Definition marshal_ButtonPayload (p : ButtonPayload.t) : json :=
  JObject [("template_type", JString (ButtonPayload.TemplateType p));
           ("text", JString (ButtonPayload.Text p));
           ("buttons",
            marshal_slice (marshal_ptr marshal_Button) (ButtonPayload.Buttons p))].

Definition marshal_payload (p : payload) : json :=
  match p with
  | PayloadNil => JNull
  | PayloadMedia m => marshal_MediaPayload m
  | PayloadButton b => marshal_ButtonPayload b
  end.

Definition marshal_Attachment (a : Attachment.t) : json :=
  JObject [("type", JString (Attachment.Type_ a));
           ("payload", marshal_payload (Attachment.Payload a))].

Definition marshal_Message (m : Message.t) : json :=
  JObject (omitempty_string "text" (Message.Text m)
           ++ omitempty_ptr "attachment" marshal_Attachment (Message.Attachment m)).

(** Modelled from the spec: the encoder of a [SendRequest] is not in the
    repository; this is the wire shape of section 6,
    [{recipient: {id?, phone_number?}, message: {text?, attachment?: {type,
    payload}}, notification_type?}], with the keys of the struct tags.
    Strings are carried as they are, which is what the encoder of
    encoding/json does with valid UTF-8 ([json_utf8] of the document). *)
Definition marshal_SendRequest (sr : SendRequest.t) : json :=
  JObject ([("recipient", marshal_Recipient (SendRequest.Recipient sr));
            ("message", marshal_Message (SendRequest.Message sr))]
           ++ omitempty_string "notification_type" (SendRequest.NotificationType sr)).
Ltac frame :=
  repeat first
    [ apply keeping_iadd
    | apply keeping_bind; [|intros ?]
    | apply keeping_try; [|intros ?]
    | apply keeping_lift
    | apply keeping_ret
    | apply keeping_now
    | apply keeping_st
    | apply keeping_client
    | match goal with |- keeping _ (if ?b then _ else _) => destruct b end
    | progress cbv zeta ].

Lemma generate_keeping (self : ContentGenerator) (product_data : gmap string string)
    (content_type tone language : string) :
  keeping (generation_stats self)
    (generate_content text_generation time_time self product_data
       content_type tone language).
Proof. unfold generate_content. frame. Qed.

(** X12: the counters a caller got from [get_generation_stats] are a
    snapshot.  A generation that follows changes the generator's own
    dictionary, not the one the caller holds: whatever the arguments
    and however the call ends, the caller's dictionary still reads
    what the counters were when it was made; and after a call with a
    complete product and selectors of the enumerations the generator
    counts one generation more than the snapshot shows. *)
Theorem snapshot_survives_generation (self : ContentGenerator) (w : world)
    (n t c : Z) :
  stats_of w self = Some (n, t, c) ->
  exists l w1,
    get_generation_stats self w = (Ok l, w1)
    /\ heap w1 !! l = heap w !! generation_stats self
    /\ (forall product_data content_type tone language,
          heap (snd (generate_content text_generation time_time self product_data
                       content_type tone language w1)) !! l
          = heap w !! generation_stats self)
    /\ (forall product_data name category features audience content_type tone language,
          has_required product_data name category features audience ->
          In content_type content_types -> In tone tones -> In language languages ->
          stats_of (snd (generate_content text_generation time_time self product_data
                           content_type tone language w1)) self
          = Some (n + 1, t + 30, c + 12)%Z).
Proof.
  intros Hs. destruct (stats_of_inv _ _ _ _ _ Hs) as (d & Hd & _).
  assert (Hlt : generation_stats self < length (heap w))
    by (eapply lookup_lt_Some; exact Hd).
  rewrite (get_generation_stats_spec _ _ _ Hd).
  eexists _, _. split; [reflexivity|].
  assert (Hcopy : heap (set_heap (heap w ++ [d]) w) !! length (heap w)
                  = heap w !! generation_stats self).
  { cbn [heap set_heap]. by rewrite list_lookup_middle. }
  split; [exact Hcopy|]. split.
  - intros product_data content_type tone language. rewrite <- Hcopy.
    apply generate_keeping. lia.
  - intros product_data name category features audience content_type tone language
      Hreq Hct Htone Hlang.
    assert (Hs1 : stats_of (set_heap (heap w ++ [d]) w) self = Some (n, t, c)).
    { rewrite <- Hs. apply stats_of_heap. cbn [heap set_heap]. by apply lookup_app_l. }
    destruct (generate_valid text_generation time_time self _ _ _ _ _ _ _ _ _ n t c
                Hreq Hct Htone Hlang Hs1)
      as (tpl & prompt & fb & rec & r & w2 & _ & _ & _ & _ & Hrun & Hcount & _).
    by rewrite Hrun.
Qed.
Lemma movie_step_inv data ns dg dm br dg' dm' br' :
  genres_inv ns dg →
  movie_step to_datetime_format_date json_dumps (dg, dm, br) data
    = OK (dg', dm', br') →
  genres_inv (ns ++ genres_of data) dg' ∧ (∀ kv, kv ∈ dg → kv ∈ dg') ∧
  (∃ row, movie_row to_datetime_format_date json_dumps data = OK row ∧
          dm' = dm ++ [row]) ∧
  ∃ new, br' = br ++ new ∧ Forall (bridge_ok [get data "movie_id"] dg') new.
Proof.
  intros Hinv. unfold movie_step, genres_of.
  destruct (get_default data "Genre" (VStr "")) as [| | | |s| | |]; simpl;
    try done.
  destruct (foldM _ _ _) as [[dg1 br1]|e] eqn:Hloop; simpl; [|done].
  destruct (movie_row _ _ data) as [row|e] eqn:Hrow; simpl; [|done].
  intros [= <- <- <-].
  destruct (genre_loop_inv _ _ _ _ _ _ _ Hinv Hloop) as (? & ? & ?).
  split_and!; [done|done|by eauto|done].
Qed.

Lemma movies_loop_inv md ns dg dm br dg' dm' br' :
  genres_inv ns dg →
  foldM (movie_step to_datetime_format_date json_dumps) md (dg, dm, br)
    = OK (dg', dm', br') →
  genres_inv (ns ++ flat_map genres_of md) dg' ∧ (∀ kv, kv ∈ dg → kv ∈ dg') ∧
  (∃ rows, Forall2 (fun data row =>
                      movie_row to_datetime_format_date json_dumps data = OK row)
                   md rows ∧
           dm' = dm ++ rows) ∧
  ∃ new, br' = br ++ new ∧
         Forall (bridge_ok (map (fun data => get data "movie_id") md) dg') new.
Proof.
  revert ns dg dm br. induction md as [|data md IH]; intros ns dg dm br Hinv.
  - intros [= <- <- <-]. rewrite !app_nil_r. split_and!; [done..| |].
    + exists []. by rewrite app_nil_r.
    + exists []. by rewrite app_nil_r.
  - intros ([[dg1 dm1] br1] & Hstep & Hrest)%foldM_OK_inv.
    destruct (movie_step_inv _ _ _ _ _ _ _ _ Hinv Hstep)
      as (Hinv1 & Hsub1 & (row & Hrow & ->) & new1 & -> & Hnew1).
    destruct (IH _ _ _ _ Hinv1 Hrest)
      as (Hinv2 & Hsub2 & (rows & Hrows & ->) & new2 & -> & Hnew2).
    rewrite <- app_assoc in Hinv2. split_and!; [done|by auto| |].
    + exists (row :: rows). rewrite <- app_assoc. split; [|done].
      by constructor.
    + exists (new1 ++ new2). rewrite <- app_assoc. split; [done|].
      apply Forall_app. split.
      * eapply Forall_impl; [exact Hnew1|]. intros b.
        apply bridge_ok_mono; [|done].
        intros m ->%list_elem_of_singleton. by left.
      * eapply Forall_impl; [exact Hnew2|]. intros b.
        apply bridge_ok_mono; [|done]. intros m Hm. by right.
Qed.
################
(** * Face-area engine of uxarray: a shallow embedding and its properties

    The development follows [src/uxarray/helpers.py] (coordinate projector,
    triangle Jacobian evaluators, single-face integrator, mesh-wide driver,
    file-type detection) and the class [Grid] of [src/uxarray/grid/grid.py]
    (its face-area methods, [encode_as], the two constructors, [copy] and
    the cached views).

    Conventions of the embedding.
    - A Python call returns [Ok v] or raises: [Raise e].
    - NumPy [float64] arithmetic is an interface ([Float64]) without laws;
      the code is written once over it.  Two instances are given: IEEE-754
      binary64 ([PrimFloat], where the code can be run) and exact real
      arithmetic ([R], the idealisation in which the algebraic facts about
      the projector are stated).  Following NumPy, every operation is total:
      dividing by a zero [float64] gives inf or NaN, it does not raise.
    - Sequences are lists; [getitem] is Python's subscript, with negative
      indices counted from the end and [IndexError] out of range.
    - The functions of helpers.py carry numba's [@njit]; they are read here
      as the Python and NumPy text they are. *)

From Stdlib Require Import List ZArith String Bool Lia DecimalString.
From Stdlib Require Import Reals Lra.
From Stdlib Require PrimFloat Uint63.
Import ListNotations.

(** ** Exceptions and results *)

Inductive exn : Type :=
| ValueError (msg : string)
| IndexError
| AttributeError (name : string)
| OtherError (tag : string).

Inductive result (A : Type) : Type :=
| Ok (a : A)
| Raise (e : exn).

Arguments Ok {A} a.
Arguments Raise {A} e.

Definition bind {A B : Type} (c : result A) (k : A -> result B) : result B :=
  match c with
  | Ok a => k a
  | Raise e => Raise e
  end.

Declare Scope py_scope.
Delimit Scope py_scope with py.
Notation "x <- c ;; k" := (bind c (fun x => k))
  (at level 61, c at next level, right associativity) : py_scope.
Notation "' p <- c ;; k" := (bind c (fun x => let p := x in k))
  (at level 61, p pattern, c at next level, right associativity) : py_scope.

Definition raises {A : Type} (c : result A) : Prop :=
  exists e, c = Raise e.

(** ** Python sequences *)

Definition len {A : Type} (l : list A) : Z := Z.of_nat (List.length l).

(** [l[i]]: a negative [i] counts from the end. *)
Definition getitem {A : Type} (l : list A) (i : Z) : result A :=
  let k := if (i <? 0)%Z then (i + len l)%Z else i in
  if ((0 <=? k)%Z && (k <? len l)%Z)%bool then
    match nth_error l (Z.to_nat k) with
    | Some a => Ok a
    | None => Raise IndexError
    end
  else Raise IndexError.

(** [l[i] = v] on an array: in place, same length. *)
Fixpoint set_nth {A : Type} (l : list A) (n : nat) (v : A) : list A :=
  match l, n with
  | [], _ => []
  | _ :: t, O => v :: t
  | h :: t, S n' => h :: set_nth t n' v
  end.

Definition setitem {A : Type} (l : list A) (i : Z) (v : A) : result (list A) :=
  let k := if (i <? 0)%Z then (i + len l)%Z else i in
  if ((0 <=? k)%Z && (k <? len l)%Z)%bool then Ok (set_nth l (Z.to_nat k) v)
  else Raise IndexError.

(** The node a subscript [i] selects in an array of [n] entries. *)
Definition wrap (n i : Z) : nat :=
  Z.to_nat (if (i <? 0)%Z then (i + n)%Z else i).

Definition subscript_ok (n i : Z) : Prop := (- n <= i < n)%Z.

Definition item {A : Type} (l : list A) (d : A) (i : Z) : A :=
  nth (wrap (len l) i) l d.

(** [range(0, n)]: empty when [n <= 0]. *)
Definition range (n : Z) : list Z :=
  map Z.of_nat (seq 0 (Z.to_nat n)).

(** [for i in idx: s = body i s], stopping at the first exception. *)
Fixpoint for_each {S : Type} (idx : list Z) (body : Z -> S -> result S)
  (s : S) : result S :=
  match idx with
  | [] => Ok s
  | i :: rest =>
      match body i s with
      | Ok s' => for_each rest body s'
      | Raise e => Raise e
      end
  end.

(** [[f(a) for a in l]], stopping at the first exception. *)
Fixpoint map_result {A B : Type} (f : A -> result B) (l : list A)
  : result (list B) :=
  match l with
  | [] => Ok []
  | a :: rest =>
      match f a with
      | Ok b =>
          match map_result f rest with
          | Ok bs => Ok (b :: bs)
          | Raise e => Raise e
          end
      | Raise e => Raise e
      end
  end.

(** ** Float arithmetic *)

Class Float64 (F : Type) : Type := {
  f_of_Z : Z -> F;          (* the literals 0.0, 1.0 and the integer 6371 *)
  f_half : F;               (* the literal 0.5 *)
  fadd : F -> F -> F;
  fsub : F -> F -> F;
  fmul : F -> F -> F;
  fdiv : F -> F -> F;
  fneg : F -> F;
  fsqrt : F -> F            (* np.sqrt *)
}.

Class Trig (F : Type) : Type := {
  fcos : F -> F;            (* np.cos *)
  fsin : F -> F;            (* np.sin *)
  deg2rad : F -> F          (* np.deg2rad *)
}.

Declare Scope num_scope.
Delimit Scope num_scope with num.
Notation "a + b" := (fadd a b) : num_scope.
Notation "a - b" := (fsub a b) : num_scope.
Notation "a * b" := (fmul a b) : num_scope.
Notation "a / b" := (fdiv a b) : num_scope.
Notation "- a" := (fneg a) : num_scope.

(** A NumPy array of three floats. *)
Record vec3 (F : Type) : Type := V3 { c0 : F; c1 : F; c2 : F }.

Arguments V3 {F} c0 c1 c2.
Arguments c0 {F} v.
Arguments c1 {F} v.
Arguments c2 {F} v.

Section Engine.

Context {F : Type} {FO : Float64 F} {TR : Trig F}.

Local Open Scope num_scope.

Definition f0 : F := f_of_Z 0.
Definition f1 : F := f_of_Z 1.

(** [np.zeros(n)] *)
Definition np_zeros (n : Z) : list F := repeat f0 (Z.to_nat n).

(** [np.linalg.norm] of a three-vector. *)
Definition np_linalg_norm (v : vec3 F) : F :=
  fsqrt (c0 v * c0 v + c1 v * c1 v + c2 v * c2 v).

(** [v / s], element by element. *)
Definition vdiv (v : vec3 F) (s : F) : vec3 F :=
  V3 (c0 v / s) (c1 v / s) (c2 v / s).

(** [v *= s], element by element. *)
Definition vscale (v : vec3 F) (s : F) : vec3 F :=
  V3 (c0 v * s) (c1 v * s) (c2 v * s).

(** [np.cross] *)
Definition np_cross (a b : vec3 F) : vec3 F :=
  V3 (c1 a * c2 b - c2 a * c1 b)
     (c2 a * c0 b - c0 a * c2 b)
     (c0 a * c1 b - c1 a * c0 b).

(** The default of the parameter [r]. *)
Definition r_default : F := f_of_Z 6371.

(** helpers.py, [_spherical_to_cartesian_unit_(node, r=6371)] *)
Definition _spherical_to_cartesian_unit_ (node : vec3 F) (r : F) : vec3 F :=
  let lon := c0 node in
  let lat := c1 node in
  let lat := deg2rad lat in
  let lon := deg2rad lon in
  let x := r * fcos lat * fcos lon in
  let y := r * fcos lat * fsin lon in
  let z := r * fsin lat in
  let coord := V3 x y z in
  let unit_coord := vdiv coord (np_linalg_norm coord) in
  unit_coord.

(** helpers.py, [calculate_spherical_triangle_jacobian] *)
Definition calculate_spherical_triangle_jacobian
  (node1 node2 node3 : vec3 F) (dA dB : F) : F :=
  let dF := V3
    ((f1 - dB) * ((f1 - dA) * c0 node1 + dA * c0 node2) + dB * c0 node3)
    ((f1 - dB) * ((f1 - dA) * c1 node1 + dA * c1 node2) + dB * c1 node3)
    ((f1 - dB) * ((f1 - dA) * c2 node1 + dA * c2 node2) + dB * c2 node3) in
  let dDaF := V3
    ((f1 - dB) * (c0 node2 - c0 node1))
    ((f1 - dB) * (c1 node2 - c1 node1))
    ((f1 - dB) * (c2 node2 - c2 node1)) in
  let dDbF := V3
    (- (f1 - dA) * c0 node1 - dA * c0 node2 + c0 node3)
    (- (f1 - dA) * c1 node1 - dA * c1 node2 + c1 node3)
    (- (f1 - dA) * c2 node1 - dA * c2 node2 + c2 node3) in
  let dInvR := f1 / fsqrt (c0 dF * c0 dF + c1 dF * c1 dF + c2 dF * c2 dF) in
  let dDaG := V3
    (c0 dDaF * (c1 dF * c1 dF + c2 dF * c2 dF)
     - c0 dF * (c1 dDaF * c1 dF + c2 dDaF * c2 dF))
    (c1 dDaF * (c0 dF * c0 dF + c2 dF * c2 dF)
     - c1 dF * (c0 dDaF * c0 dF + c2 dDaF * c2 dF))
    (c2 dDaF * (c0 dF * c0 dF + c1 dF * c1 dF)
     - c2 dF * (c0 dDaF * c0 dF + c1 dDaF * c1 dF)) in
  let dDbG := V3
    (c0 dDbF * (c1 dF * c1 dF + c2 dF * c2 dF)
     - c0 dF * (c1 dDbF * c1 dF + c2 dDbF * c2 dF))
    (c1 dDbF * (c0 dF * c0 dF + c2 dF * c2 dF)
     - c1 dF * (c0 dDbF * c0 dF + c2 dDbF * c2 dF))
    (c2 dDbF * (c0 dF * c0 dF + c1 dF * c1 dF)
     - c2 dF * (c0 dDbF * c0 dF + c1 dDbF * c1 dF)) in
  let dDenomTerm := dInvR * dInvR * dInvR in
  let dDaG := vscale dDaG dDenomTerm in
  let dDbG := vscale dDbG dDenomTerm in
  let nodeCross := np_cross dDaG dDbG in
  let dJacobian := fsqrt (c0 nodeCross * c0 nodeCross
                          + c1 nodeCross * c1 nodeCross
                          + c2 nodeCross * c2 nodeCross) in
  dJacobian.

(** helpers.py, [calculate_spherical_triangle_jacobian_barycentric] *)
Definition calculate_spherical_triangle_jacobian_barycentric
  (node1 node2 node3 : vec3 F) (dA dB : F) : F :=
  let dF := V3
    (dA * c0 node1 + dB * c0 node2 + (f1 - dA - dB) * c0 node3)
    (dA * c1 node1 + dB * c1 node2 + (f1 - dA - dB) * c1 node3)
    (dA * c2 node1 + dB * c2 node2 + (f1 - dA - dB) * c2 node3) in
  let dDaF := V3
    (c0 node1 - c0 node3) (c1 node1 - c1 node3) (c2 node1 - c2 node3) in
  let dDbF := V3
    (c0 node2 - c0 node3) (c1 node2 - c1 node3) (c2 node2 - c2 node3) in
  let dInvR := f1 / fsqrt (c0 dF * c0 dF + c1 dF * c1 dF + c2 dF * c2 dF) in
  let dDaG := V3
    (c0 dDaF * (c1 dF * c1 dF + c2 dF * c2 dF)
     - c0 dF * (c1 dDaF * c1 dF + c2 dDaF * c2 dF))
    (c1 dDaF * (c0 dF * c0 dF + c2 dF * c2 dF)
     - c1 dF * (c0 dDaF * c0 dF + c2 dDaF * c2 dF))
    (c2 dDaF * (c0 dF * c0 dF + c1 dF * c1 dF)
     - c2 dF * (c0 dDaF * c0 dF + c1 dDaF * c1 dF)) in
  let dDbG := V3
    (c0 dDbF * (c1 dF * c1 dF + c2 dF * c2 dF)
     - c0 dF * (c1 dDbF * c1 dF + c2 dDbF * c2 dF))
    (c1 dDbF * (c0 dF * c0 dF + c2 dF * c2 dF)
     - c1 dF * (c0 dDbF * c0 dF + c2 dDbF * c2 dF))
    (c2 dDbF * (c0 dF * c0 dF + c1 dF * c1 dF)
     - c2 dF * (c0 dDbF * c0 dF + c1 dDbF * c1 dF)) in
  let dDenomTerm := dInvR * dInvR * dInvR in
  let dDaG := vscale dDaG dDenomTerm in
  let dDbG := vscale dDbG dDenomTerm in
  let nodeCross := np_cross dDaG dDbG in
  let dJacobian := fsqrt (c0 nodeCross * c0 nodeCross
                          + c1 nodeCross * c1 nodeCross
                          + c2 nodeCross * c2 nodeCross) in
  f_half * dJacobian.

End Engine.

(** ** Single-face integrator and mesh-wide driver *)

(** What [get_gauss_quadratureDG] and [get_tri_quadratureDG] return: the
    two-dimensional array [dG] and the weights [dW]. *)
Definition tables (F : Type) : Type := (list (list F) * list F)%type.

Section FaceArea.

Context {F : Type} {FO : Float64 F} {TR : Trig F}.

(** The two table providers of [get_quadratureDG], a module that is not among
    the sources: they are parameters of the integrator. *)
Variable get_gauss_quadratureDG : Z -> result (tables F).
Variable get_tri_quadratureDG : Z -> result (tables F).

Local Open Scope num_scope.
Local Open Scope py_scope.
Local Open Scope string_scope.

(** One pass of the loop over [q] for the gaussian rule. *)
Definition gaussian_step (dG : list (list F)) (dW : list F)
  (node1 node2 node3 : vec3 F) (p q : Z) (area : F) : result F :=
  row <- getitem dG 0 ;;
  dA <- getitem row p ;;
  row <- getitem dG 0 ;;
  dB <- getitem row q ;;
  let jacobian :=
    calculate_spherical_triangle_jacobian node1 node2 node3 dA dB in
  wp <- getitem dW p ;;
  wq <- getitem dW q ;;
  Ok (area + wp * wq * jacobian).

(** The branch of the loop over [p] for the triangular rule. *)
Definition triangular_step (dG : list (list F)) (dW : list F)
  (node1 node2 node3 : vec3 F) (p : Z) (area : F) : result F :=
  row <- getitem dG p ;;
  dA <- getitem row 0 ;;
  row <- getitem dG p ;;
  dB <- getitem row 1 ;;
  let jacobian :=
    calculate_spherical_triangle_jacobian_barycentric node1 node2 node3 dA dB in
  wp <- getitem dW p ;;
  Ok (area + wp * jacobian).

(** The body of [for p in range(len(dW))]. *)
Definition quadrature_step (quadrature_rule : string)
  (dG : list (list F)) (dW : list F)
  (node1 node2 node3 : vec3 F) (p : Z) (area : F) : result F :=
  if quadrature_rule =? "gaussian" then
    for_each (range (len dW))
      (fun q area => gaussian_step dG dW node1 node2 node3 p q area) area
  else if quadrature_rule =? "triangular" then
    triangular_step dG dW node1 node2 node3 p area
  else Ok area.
################
ACTIVITY -
Copy out every line of the data that includes "Hrest".

RESPONSE TO THE EXERCISE -
  - intros ([[dg1 dm1] br1] & Hstep & Hrest)%foldM_OK_inv.
    destruct (IH _ _ _ _ Hinv1 Hrest)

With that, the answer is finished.